I wish I could've met you but I'll hopefully see you someday in the far future as an angel too. You are gone too soon. You were only twenty-seven and never deserved this or depression to begin with. No one does.
I want you to know that you are the reason I got into Shinee in the first place. When I heard 'Tell Me What To Do' the first time, you caught my attention. You were so handsome and your voice was so beautiful, that I couldn't stay away from Shinee.
Now 'Tell Me What To Do' makes me cry uncontrollably. It was when I started to love you, when I started to love your group. It is still my favourite Shinee song, but has a whole new meaning to it now.
Everyone will miss you so much. I hope that Shinee will have a positive future, and I know you will hope for that too. That's just the type of person you are.
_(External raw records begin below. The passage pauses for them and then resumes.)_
(* ===== verification/BigIntConv.v ===== *)
(** * Conversions of BigInts (src/object/property_set_convert.inc.c)

    BigInts from and to machine integers, doubles and text.  A double is its
    64-bit pattern ([float64_as_uint64], [uint64_as_float64]); a C string is
    the list of its bytes, and reading its terminator gives 0. *)
From S2P Require Import Prelude Native BigInt Digits.

(** ** Machine integers *)

(** A BigInt in a buffer on the stack. *)
Definition js_bigint_set_si (a : Z) : JSBigInt := [u64 a].
Definition js_bigint_set_si64 (a : Z) : JSBigInt := js_bigint_set_si a.

Definition JS_SHORT_BIG_INT_MIN : Z := - 2 ^ 63.
Definition JS_SHORT_BIG_INT_MAX : Z := 2 ^ 63 - 1.

Definition js_bigint_get_si_sat (a : JSBigInt) : Z :=
  match a with
  | [v] => sint 64 v
  | _ => if js_bigint_sign a =? 0 then 2 ^ 63 - 1 else - 2 ^ 63
  end.

(** ** Doubles *)

(** The limbs of [abs(a)] and the carry out; [mask] is [-sgn]. *)
Fixpoint abs_limbs (tab : list Z) (mask carry : Z) : list Z * Z :=
  match tab with
  | [] => ([], carry)
  | x :: tab =>
      let v := u64 (Z.lxor x mask + carry) in
      let '(vs, carry) := abs_limbs tab mask (Z.b2z (v <? carry)) in (v :: vs, carry)
  end.

(** [t[0]] and [t[1]], the two high limbs of [abs(a)]: with one limb only,
    [t[0]] is 0. *)
Definition high_limbs (hi : list Z) : Z * Z :=
  match hi with [t0; t1] => (t0, t1) | [t1] => (0, t1) | _ => (0, 0) end.

Definition js_bigint_get_mant_exp (a : JSBigInt) : Z * Z :=
  let n1 := (length a - 2)%nat in
  let sgn := js_bigint_sign a in
  let mask := u64 (- sgn) in
  let '(low, carry) := abs_limbs (take n1 a) mask sgn in
  let low_bits := fold_left Z.lor low 0 in
  let '(a0, a1) := high_limbs (fst (abs_limbs (drop n1 a) mask carry)) in
  let a0 := Z.lor a0 (Z.b2z (negb (low_bits =? 0))) in
  let '(a1, a0, shift) :=
    if a1 =? 0 then (a0, 0, 64)
    else
      let shift := clz 64 a1 in
      if shift =? 0 then (a1, a0, shift)
      else (Z.lor (u64 (Z.shiftl a1 shift)) (Z.shiftr a0 (64 - shift)), u64 (Z.shiftl a0 shift), shift) in
  (Z.lor a1 (Z.b2z (negb (a0 =? 0))), len a * JS_LIMB_BITS - shift - 1).

Definition shr_rndn (a n : Z) : Z :=
  let addend := Z.land (Z.shiftr a n) 1 + (Z.shiftl 1 (n - 1) - 1) in
  Z.shiftr (u64 (a + addend)) n.

(** The 53-bit significand and the exponent of a positive integer, rounded to
    nearest, ties to even. *)
Definition round53 (m : Z) : Z * Z :=
  let e := Z.log2 m in
  if e <=? 52 then (m * 2 ^ (52 - e), e)
  else
    let d := 2 ^ (e - 52) in
    let q := m / d in
    let r := m mod d in
    let q := if (d <? 2 * r) || ((d =? 2 * r) && Z.odd q) then q + 1 else q in
    if q =? 2 ^ 53 then (2 ^ 52, e + 1) else (q, e).

(** The pattern with a sign, an unbiased exponent and a significand. *)
Definition pack (sgn e mant : Z) : Z :=
  Z.lor (Z.lor (u64 (Z.shiftl sgn 63)) (u64 (Z.shiftl (e + 1023) 52))) (Z.land mant (Z.shiftl 1 52 - 1)).

(** [(double)n] for an [int64_t]: round to nearest, ties to even. *)
Definition int64_to_double (n : Z) : Z :=
  if n =? 0 then 0
  else let '(mant, e) := round53 (Z.abs n) in pack (if n <? 0 then 1 else 0) e mant.

Definition js_bigint_to_float64 (a : JSBigInt) : Z :=
  match a with
  | [v] => int64_to_double (sint 64 v)
  | _ =>
      let sgn := js_bigint_sign a in
      let '(mant, e) := js_bigint_get_mant_exp a in
      let '(mant, e) :=
        if 1023 <? e then (0, 1024)
        else
          let mant := Z.lor (Z.shiftr mant 1) (Z.land mant 1) in
          let mant := shr_rndn mant 10 in
          let '(mant, e) := if Z.shiftl 1 53 <=? mant then (Z.shiftr mant 1, e + 1) else (mant, e) in
          (Z.land mant (Z.shiftl 1 52 - 1), e) in
      Z.lor (Z.lor (u64 (Z.shiftl sgn 63)) (u64 (Z.shiftl (e + 1023) 52))) mant
  end.

(** The result of [js_bigint_from_float64], by [*pres]. *)
Inductive from_float64 : Type :=
| FF_bigint (r : outcome JSBigInt)
| FF_not_integer
| FF_not_finite.

(** The fields of a double. *)
Definition f_sign (d : Z) : Z := Z.shiftr d 63.
Definition f_exp (d : Z) : Z := Z.land (Z.shiftr d 52) (Z.shiftl 1 11 - 1).
Definition f_mant (d : Z) : Z := Z.land d (Z.shiftl 1 52 - 1).

(** The value of a finite double, in units of [2^-1074], the smallest
    positive one. *)
Definition double_val (d : Z) : Z :=
  let x := if f_exp d =? 0 then f_mant d else (f_mant d + 2 ^ 52) * 2 ^ (f_exp d - 1) in
  if f_sign d =? 0 then x else - x.

Section conv.
Context (mem : Z -> bool).

Definition js_bigint_new_si64 (a : Z) : outcome JSBigInt := js_bigint_new_si mem a.

Definition js_bigint_new_ui64 (a : Z) : outcome JSBigInt :=
  if a <=? 2 ^ 63 - 1 then js_bigint_new_si64 a
  else let* _ := js_bigint_new mem ((65 + JS_LIMB_BITS - 1) / JS_LIMB_BITS) in Ret [a; 0].

(** From a signed 128-bit integer. *)
Definition js_bigint_new_di (a : Z) : outcome JSBigInt :=
  if a =? sint 64 a then let* _ := js_bigint_new mem 1 in Ret [u64 a]
  else let* _ := js_bigint_new mem 2 in Ret [u64 a; u64 (Z.shiftr a 64)].

Definition js_bigint_from_float64 (a : Z) : from_float64 :=
  let sgn := f_sign a in
  let e := f_exp a in
  let mant := f_mant a in
  if e =? 2047 then FF_not_finite
  else if (e =? 0) && (mant =? 0) then FF_bigint (js_bigint_new_si mem 0)
  else
    let e := e - 1023 in
    if e <? 0 then FF_not_integer
    else
      let mant := Z.lor mant (Z.shiftl 1 52) in
      let finish mant e :=
        let mant := if sgn =? 0 then mant else u64 (- mant) in
        FF_bigint (js_bigint_shl mem (js_bigint_set_si64 mant) e) in
      if e <? 52 then
        let shift := 52 - e in
        if Z.land mant (Z.shiftl 1 shift - 1) =? 0 then finish (Z.shiftr mant shift) 0
        else FF_not_integer
      else finish mant (e - 52).
End conv.

(** -1, 0, 1, or 2 when unordered. *)
Definition js_bigint_float64_cmp (a : JSBigInt) (b : Z) : Z :=
  let b_sign := f_sign b in
  let e := f_exp b in
  let mant := f_mant b in
  let a_sign := js_bigint_sign a in
  let a_zero := match a with [0] => true | _ => false end in
  if e =? 2047 then
    if negb (mant =? 0) then 2 else 2 * b_sign - 1
  else if (e =? 0) && (mant =? 0) then
    if a_zero then 0 else 1 - 2 * a_sign
  else if a_zero then 2 * b_sign - 1
  else if negb (a_sign =? b_sign) then 1 - 2 * a_sign
  else
    let e := e - 1023 in
    let '(a_mant, f) := js_bigint_get_mant_exp a in
    if negb (f =? e) then
      if f <? e then -1 else 1
    else
      let mant := Z.shiftl (Z.lor mant (Z.shiftl 1 52)) 11 in
      if a_mant <? mant then 2 * a_sign - 1
      else if mant <? a_mant then 1 - 2 * a_sign
      else 0.

(** ** Text *)

Definition to_digit (c : Z) : Z :=
  if (chr "0" <=? c) && (c <=? chr "9") then c - chr "0"
  else if (chr "A" <=? c) && (c <=? chr "Z") then c - chr "A" + 10
  else if (chr "a" <=? c) && (c <=? chr "z") then c - chr "a" + 10
  else 36.

Definition JS_LIMB_DIGITS : nat := 19.

(** [10^i]. *)
Definition js_pow_dec : list Z :=
  [1; 10; 100; 1000; 10000; 100000; 1000000; 10000000; 100000000; 1000000000;
   10000000000; 100000000000; 1000000000000; 10000000000000; 100000000000000;
   1000000000000000; 10000000000000000; 100000000000000000; 1000000000000000000;
   10000000000000000000].

(** The value of the next digits, at most [n] of them, how many they were,
    and the rest. *)
Fixpoint read_digits (n : nat) (radix : Z) (p : list Z) (v : Z) (i : nat) : Z * nat * list Z :=
  match n, p with
  | S n, x :: p' =>
      let c := to_digit x in
      if radix <=? c then (v, i, p) else read_digits n radix p' (u64 (v * 10 + c)) (S i)
  | _, _ => (v, i, p)
  end.

(** The decimal loop; [tab] is the part of the array in use, of which there
    are [n_limbs] limbs: [Fault] would be a write past its end or a loop that
    does not end. *)
Fixpoint dec_loop (fuel : nat) (n_limbs : Z) (p : list Z) (tab : list Z) : outcome (list Z) :=
  match fuel with
  | O => Throw Fault
  | S fuel =>
      let '(v, i, p) := read_digits JS_LIMB_DIGITS 10 p 0 0 in
      match i with
      | O => Ret tab
      | _ =>
          let tab :=
            match tab with
            | [0] => [v]
            | _ =>
                let '(rs, h) := mp_mul1 tab (default 0 (js_pow_dec !! i)) v in
                if h =? 0 then rs else rs ++ [h]
            end in
          if len tab <=? n_limbs then dec_loop fuel n_limbs p tab else Throw Fault
      end
  end.

(** [tab[pos] |= v]. *)
Definition or_at (pos : nat) (v : Z) (tab : list Z) : option (list Z) :=
  match tab !! pos with Some x => Some (<[pos := Z.lor x v]> tab) | None => None end.

(** The loop for a radix that is a power of two, on the digits from the
    last. *)
Fixpoint bin_loop (log2_radix radix : Z) (i : Z) (rp : list Z) (tab : list Z) : outcome (list Z) :=
  match rp with
  | [] => Ret tab
  | x :: rp =>
      let c := to_digit x in
      if radix <=? c then Throw Fault
      else
        let bit_pos := i * log2_radix in
        let shift := Z.land bit_pos (JS_LIMB_BITS - 1) in
        let pos := Z.to_nat (bit_pos / JS_LIMB_BITS) in
        match or_at pos (u64 (Z.shiftl c shift)) tab with
        | None => Throw Fault
        | Some tab =>
            if JS_LIMB_BITS <? shift + log2_radix then
              match or_at (S pos) (Z.shiftr c (JS_LIMB_BITS - shift)) tab with
              | None => Throw Fault
              | Some tab => bin_loop log2_radix radix (i + 1) rp tab
              end
            else bin_loop log2_radix radix (i + 1) rp tab
        end
  end.

Fixpoint skip_zeros (p : list Z) : list Z :=
  match p with c :: p' => if c =? chr "0" then skip_zeros p' else p | [] => [] end.

Section text.
Context (mem : Z -> bool).

Definition js_bigint_from_string (str : list Z) (radix : Z) : outcome JSBigInt :=
  let '(is_neg, p) :=
    match str with
    | c :: p => if c =? chr "-" then (true, p) else (false, str)
    | [] => (false, str)
    end in
  let p := skip_zeros p in
  let n_digits := Z.of_nat (length p) in
  if JS_BIGINT_MAX_SIZE * JS_LIMB_BITS <? n_digits then Throw RangeError
  else
    let log2_radix := 32 - clz 32 (radix - 1) in
    let n_bits := if radix =? 10 then (n_digits * 27 + 7) / 8 else n_digits * log2_radix in
    let n_limbs := Z.max 1 (n_bits / JS_LIMB_BITS + 1) in
    let* _ := js_bigint_new mem n_limbs in
    let* r :=
      if radix =? 10 then
        let* tab := dec_loop (S (length p)) n_limbs p [0] in
        if negb (Z.shiftr (limb_at tab (length tab - 1)) (JS_LIMB_BITS - 1) =? 0) then
          if len tab <? n_limbs then Ret (tab ++ [0]) else Throw Fault
        else Ret tab
      else bin_loop log2_radix radix 0 (rev p) (replicate (Z.to_nat n_limbs) 0) in
    let r := js_bigint_normalize r in
    if is_neg then js_bigint_neg mem r else Ret r.

(** [digits]. *)
Definition digits : list Z := bytes_of "0123456789abcdefghijklmnopqrstuvwxyz".
Definition digit_at (d : Z) : Z := default 0 (digits !! Z.to_nat d).

(** Backwards from [q]. *)
Fixpoint js_u64toa (fuel : nat) (n base : Z) (q : list Z) : option (list Z) :=
  match fuel with
  | O => None
  | S fuel =>
      let digit := n mod base in
      let n := n / base in
      let q := (if base =? 10 then chr "0" + digit else digit_at digit) :: q in
      if n =? 0 then Some q else js_u64toa fuel n base q
  end.

Fixpoint limb_to_a (n radix : Z) (len : nat) (q : list Z) : list Z :=
  match len with
  | O => q
  | S len =>
      let digit := n mod radix in
      limb_to_a (n / radix) radix len ((if radix =? 10 then digit + chr "0" else digit_at digit) :: q)
  end.

Definition digits_per_limb_table : list nat :=
  [64; 40; 32; 27; 24; 22; 21; 20; 19; 18; 17; 17; 16; 16; 16; 15; 15; 15; 14; 14; 14; 14; 13; 13; 13;
   13; 13; 13; 13; 12; 12; 12; 12; 12; 12]%nat.

Definition radix_base_table : list Z :=
  [0x0000000000000000; 0xa8b8b452291fe821; 0x0000000000000000; 0x6765c793fa10079d;
   0x41c21cb8e1000000; 0x3642798750226111; 0x8000000000000000; 0xa8b8b452291fe821;
   0x8ac7230489e80000; 0x4d28cb56c33fa539; 0x1eca170c00000000; 0x780c7372621bd74d;
   0x1e39a5057d810000; 0x5b27ac993df97701; 0x0000000000000000; 0x27b95e997e21d9f1;
   0x5da0e1e53c5c8000; 0xd2ae3299c1c4aedb; 0x16bcc41e90000000; 0x2d04b7fdd9c0ef49;
   0x5658597bcaa24000; 0xa0e2073737609371; 0x0c29e98000000000; 0x14adf4b7320334b9;
   0x226ed36478bfa000; 0x383d9170b85ff80b; 0x5a3c23e39c000000; 0x8e65137388122bcd;
   0xdd41bb36d259e000; 0x0aee5720ee830681; 0x1000000000000000; 0x172588ad4f5f0981;
   0x211e44f7d02c1000; 0x2ee56725f06e5c71; 0x41c21cb8e1000000].

Definition mp_div1 (taba : list Z) (b r : Z) : list Z * Z := div1_loop (fun a1 a0 => udiv1 a1 a0 b) taba r.

Definition js_limb_safe_clz (a : Z) : Z := if a =? 0 then JS_LIMB_BITS else js_limb_clz a.

(** Divide by the largest power of the radix that fits a limb and write the
    digits of the remainder, until one limb below that power is left. *)
Fixpoint dec_out (fuel : nat) (radix radix_base : Z) (per_limb : nat) (tab : list Z) (q : list Z) : option (list Z) :=
  match fuel with
  | O => None
  | S fuel =>
      let tab := take (drop_zeros (length tab) tab) tab in
      if (length tab =? 1)%nat && (limb_at tab 0 <? radix_base) then
        let v := limb_at tab 0 in
        if v =? 0 then Some q else js_u64toa 64 v radix q
      else
        let '(tab, v) := mp_div1 tab radix_base 0 in
        dec_out fuel radix radix_base per_limb tab (limb_to_a v radix per_limb q)
  end.

(** The digits of a power-of-two radix, from bit [i * log2_radix] up. *)
Fixpoint bin_out (n : nat) (log2_radix radix i : Z) (tab : list Z) (q : list Z) : list Z :=
  match n with
  | O => q
  | S n =>
      let bit_pos := i * log2_radix in
      let pos := Z.to_nat (bit_pos / JS_LIMB_BITS) in
      let shift := bit_pos mod JS_LIMB_BITS in
      let c := u32 (Z.shiftr (limb_at tab pos) shift) in
      let c := if (JS_LIMB_BITS <? shift + log2_radix) && (Z.of_nat (S pos) <? len tab)
               then u32 (Z.lor c (u64 (Z.shiftl (limb_at tab (S pos)) (JS_LIMB_BITS - shift)))) else c in
      bin_out n log2_radix radix (i + 1) tab (digit_at (Z.land c (radix - 1)) :: q)
  end.

(** [js_bigint_to_string1] on a BigInt of the heap; the text, or an
    exception.  [Fault] would be a text longer than its buffer of
    [n_digits + is_neg + 1] bytes. *)
Definition bigint_to_text (r : JSBigInt) (radix : Z) : outcome (list Z) :=
  match r with
  | [0] => Ret [chr "0"]
  | _ =>
      let is_binary_radix := Z.land radix (radix - 1) =? 0 in
      let is_neg := js_bigint_sign r in
      let* r :=
        if negb (is_neg =? 0) then js_bigint_neg mem r
        else if is_binary_radix then Ret r
        else let* _ := js_bigint_new mem (len r) in Ret r in
      let log2_radix := 31 - clz 32 radix in
      let n_bits := len r * JS_LIMB_BITS - js_limb_safe_clz (limb_at r (length r - 1)) in
      let n_digits := (n_bits + log2_radix - 1) / log2_radix in
      if negb (mem (n_digits + is_neg + 1)) then Throw OutOfMemory
      else
        let text :=
          if is_binary_radix then Some (bin_out (Z.to_nat n_digits) log2_radix radix 0 r [])
          else
            let i := Z.to_nat (radix - 2) in
            dec_out (S (64 * length r)) radix (default 0 (radix_base_table !! i))
              (default 0%nat (digits_per_limb_table !! i)) r [] in
        match text with
        | None => Throw Fault
        | Some q =>
            let q := if is_neg =? 0 then q else chr "-" :: q in
            if Z.of_nat (length q) <=? n_digits + is_neg then Ret q else Throw Fault
        end
  end.
End text.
You were hilarious and fit so well with your group members. You seemed to care so much for everyone else, including your fans. Along the way, did you begin to stop caring about yourself? You were just so wonderful I can't believe it's true that you are gone. I don't think anyone expected you to leave so soon. I didn't even know until last night when I went to watch one of my favourite Youtuber's videos. Everyone in the comments were saying things like, "did you hear about Jonghyun?" Or "R.I.P. Jonghyun." I know it seems kinda like I was wishing your situation onto someone else, but it wasn't like that. When you hear things like that, you can't help but pray that it's not them and that it is someone else. I was praying that it was all just a lie. My hands were shaking as I typed the words 'Jonghyun's death' into the search bar. I just couldn't believe it was you. I still can't believe it. I just wish everyone in the world would wake up and it was all just a dream. That you are still with us, singing and performing.
We will all miss your beautiful voice and your personality and presence. I refuse to ever forget you. I will always consider you a part of Shinee. They will always be a five member group. My heart goes out to your family, friends, your other fans and the rest of Shinee. I know none of us will forget you.
You worked hard Kim Jonghyun. Thank you.